── SOURCE DATA ──

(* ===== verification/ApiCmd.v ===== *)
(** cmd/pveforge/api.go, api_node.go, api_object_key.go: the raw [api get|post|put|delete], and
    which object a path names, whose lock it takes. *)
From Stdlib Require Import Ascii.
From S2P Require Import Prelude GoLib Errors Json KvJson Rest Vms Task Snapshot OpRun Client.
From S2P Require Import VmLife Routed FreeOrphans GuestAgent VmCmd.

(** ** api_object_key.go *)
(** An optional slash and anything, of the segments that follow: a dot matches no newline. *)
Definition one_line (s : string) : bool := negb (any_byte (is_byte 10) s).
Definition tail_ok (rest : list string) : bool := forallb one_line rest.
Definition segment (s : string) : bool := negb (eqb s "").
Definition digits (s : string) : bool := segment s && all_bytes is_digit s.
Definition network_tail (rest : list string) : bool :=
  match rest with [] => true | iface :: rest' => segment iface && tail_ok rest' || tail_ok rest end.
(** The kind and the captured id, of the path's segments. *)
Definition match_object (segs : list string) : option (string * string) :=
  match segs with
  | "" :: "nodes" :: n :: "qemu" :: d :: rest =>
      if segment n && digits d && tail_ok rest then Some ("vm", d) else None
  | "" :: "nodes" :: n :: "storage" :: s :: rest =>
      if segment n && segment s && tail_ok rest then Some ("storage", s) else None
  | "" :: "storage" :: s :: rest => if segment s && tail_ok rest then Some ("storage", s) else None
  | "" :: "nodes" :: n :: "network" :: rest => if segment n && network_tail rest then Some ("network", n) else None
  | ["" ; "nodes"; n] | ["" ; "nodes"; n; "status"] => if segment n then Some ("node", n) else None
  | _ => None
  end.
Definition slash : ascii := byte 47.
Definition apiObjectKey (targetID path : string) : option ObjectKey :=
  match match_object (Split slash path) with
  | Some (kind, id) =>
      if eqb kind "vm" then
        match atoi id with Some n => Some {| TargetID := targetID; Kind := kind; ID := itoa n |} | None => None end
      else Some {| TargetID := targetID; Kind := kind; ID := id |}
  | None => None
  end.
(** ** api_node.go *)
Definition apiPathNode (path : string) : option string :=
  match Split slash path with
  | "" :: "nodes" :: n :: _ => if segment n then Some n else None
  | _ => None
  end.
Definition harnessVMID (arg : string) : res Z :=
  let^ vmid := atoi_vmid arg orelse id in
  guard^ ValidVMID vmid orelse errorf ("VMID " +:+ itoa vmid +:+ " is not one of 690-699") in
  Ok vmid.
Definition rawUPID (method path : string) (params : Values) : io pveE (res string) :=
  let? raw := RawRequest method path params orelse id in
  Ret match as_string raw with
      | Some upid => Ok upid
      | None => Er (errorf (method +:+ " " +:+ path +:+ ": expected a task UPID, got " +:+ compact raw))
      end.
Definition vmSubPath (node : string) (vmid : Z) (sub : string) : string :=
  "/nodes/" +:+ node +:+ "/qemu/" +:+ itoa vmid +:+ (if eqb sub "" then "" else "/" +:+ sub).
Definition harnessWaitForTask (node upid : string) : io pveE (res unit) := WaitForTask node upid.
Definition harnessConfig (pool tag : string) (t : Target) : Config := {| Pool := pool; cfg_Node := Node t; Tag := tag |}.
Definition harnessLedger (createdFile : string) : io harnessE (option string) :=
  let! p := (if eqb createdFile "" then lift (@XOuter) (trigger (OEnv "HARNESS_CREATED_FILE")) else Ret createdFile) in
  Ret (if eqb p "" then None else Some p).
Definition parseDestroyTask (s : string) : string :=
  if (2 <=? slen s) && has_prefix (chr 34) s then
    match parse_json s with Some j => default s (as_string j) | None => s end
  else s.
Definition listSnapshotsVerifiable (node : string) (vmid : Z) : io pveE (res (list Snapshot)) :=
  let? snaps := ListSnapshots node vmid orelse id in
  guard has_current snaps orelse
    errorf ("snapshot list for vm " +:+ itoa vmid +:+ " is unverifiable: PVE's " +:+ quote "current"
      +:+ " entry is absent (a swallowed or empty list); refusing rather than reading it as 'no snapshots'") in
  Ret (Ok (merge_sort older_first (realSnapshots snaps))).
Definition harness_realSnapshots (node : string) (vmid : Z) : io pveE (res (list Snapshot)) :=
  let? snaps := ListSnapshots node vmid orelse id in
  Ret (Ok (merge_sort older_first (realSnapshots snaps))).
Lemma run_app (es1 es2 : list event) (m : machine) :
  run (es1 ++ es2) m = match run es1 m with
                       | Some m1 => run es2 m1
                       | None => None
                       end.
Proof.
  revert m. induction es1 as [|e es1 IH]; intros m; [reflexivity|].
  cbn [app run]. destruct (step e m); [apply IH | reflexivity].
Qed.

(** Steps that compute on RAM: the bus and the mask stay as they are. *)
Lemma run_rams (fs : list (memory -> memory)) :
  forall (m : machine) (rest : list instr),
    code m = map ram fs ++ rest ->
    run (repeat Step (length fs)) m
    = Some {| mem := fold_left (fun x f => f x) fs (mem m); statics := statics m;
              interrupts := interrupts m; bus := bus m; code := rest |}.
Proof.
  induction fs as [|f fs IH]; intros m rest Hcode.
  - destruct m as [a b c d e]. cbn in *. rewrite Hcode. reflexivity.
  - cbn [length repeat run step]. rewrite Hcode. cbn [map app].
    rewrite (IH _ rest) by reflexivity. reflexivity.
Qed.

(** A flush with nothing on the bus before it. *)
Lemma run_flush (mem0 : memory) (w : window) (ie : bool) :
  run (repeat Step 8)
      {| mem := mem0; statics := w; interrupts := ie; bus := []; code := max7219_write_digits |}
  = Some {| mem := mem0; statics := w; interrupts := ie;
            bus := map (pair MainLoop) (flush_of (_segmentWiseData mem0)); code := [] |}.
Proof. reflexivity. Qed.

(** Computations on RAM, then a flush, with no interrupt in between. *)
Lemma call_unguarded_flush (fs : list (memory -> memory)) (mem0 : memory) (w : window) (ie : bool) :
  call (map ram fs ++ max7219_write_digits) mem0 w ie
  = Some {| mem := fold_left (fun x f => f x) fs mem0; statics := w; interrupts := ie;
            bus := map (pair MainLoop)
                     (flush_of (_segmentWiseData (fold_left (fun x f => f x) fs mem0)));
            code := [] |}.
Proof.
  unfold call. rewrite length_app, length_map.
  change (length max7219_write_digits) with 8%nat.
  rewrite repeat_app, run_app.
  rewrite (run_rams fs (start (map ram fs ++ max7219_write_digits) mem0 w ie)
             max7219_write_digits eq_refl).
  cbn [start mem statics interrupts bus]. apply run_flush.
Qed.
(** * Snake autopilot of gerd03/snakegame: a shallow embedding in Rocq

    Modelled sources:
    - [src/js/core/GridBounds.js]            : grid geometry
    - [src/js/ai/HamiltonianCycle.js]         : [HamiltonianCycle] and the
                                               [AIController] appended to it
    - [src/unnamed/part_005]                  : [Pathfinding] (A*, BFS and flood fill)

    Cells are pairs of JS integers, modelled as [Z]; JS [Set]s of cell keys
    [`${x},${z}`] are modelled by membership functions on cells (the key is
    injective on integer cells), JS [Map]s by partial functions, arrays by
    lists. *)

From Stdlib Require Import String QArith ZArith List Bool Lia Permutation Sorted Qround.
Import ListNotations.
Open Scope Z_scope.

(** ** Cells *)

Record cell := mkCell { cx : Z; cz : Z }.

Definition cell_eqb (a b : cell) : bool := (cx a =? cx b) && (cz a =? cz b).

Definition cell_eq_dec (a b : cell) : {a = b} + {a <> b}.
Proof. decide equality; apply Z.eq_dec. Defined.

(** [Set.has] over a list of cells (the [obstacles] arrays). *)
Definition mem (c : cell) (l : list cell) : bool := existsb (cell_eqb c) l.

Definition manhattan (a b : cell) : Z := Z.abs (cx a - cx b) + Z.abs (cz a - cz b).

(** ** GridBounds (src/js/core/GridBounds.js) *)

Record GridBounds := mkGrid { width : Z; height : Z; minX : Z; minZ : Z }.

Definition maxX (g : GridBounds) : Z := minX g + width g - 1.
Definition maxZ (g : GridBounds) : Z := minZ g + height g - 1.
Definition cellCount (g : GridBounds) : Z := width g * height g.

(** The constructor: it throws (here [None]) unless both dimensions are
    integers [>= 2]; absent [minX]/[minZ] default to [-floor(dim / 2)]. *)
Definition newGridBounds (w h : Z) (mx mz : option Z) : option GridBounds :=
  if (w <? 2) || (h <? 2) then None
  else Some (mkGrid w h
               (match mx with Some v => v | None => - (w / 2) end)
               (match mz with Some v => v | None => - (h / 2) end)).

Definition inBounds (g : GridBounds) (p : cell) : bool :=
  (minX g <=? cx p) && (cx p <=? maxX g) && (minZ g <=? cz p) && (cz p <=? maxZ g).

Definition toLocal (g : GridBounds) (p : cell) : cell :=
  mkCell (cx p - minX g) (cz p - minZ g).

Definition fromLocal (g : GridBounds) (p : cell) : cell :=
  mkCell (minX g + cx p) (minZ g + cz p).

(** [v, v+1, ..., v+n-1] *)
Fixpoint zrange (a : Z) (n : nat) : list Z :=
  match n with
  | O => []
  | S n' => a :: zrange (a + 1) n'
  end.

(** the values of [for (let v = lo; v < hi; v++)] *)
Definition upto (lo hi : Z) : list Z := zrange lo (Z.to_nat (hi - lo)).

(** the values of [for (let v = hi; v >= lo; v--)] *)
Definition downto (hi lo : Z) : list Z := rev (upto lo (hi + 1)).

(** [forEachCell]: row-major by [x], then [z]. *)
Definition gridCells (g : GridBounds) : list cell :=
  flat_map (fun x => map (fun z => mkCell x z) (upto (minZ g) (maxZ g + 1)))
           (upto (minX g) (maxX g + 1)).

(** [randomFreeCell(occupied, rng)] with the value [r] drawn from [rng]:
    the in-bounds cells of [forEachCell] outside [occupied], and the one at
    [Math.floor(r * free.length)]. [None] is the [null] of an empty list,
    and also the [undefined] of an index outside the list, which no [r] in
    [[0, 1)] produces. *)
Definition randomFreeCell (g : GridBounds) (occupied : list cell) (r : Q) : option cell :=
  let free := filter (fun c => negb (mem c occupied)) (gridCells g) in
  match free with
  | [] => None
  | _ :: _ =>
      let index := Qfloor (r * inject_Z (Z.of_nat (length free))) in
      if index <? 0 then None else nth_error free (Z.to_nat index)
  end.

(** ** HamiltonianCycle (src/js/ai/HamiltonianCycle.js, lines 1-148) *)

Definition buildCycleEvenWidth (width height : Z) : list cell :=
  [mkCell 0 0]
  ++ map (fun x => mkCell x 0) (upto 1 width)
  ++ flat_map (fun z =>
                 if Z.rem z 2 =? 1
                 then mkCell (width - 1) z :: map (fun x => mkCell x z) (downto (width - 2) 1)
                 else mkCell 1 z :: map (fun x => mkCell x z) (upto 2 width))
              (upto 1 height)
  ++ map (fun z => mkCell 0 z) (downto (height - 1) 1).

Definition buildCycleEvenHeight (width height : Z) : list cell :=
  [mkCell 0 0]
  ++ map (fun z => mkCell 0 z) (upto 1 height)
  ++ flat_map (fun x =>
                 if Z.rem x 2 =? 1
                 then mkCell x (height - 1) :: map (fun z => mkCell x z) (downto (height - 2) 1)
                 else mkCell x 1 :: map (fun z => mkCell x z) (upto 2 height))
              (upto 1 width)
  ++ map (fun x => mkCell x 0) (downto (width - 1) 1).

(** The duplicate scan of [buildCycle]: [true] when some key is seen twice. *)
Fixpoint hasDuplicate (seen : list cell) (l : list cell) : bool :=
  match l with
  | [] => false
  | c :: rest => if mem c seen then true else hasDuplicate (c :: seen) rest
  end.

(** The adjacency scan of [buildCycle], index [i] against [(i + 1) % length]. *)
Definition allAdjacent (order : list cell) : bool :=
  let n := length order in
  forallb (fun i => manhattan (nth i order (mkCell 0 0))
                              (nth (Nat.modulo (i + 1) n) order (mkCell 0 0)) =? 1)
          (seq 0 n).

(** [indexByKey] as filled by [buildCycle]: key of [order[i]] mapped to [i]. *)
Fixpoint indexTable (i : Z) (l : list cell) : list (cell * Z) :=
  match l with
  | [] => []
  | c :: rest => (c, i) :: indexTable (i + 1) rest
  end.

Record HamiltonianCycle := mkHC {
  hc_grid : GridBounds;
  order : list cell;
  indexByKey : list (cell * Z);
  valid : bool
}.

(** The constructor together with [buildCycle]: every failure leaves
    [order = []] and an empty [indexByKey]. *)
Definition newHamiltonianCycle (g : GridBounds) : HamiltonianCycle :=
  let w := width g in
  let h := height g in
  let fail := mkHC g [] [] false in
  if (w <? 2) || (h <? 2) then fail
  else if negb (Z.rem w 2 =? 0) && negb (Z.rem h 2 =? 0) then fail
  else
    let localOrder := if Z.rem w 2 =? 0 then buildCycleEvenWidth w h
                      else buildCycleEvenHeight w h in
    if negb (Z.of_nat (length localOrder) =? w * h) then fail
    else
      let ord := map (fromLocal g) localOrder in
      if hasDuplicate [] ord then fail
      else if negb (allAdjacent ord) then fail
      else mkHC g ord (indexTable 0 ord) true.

───

**TO DO**
The required answer is the run of lines above, starting at the line with "Definition cellCount (g" and ending at the line with "Fixpoint zrange (a", reproduced exactly with both ends.

**OUTPUT OF THE TASK**
Definition cellCount (g : GridBounds) : Z := width g * height g.

(** The constructor: it throws (here [None]) unless both dimensions are
    integers [>= 2]; absent [minX]/[minZ] default to [-floor(dim / 2)]. *)
Definition newGridBounds (w h : Z) (mx mz : option Z) : option GridBounds :=
  if (w <? 2) || (h <? 2) then None
  else Some (mkGrid w h
               (match mx with Some v => v | None => - (w / 2) end)
               (match mz with Some v => v | None => - (h / 2) end)).

Definition inBounds (g : GridBounds) (p : cell) : bool :=
  (minX g <=? cx p) && (cx p <=? maxX g) && (minZ g <=? cz p) && (cz p <=? maxZ g).

Definition toLocal (g : GridBounds) (p : cell) : cell :=
  mkCell (cx p - minX g) (cz p - minZ g).

Definition fromLocal (g : GridBounds) (p : cell) : cell :=
  mkCell (minX g + cx p) (minZ g + cz p).

(** [v, v+1, ..., v+n-1] *)
Fixpoint zrange (a : Z) (n : nat) : list Z :=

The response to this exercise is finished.